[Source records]
BEGIN

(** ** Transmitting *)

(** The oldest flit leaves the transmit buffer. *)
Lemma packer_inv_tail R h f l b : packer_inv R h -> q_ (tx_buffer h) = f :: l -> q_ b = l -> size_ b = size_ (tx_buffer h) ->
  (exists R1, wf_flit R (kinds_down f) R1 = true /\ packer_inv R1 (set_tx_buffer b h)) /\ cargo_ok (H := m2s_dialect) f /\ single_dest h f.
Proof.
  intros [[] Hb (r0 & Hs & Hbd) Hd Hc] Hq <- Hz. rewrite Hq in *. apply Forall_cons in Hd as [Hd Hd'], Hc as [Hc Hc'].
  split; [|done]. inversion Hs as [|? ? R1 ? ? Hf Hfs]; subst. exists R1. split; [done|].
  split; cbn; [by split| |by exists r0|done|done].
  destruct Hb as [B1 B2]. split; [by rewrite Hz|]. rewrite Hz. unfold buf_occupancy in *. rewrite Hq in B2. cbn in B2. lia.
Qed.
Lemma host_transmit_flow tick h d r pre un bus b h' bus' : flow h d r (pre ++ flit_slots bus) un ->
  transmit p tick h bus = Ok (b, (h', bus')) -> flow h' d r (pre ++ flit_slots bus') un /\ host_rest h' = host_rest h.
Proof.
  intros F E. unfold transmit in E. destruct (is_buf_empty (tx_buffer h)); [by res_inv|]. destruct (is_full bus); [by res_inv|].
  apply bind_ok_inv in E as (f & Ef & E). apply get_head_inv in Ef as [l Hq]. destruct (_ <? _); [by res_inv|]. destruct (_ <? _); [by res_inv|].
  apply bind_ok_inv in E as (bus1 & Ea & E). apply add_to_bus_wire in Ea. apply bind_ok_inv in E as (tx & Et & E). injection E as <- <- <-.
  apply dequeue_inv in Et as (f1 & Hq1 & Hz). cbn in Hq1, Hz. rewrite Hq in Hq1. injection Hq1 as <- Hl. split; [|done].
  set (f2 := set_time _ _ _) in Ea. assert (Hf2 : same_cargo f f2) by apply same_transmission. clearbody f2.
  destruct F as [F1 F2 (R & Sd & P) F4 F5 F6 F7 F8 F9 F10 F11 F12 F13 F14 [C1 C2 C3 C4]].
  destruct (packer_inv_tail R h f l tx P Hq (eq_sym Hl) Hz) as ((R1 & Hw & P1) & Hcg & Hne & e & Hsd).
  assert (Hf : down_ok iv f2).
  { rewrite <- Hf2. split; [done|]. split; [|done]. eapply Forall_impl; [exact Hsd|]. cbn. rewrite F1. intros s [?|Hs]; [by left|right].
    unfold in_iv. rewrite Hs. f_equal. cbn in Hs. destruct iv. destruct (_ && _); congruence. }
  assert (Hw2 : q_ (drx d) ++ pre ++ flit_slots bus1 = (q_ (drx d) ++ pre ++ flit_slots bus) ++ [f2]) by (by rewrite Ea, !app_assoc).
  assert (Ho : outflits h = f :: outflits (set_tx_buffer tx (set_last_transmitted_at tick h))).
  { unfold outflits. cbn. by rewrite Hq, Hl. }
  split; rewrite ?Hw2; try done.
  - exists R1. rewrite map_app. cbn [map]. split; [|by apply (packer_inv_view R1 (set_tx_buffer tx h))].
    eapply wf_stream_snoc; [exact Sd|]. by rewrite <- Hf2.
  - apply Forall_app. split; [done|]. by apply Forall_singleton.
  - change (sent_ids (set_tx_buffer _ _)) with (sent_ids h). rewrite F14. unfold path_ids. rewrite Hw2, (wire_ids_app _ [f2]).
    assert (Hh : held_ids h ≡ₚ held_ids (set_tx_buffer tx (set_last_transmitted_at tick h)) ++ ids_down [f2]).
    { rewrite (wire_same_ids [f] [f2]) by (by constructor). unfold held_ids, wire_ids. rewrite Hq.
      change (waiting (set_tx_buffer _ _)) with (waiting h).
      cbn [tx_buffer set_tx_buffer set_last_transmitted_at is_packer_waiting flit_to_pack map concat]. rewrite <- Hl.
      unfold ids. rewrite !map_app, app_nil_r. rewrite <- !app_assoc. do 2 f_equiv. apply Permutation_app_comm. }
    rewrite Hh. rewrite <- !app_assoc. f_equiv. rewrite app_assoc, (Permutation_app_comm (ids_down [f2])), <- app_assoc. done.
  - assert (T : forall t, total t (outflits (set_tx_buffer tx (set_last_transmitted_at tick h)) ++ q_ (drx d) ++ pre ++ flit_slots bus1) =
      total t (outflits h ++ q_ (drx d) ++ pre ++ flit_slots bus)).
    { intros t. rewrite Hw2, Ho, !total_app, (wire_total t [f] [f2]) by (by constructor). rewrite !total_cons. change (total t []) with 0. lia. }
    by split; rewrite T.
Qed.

END

What the task requires: Using the data above, return every line that contains the string "with".

Result:
  - change (sent_ids (set_tx_buffer _ _)) with (sent_ids h). rewrite F14. unfold path_ids. rewrite Hw2, (wire_ids_app _ [f2]).
      change (waiting (set_tx_buffer _ _)) with (waiting h).
    { intros t. rewrite Hw2, Ho, !total_app, (wire_total t [f] [f2]) by (by constructor). rewrite !total_cons. change (total t []) with 0. lia. }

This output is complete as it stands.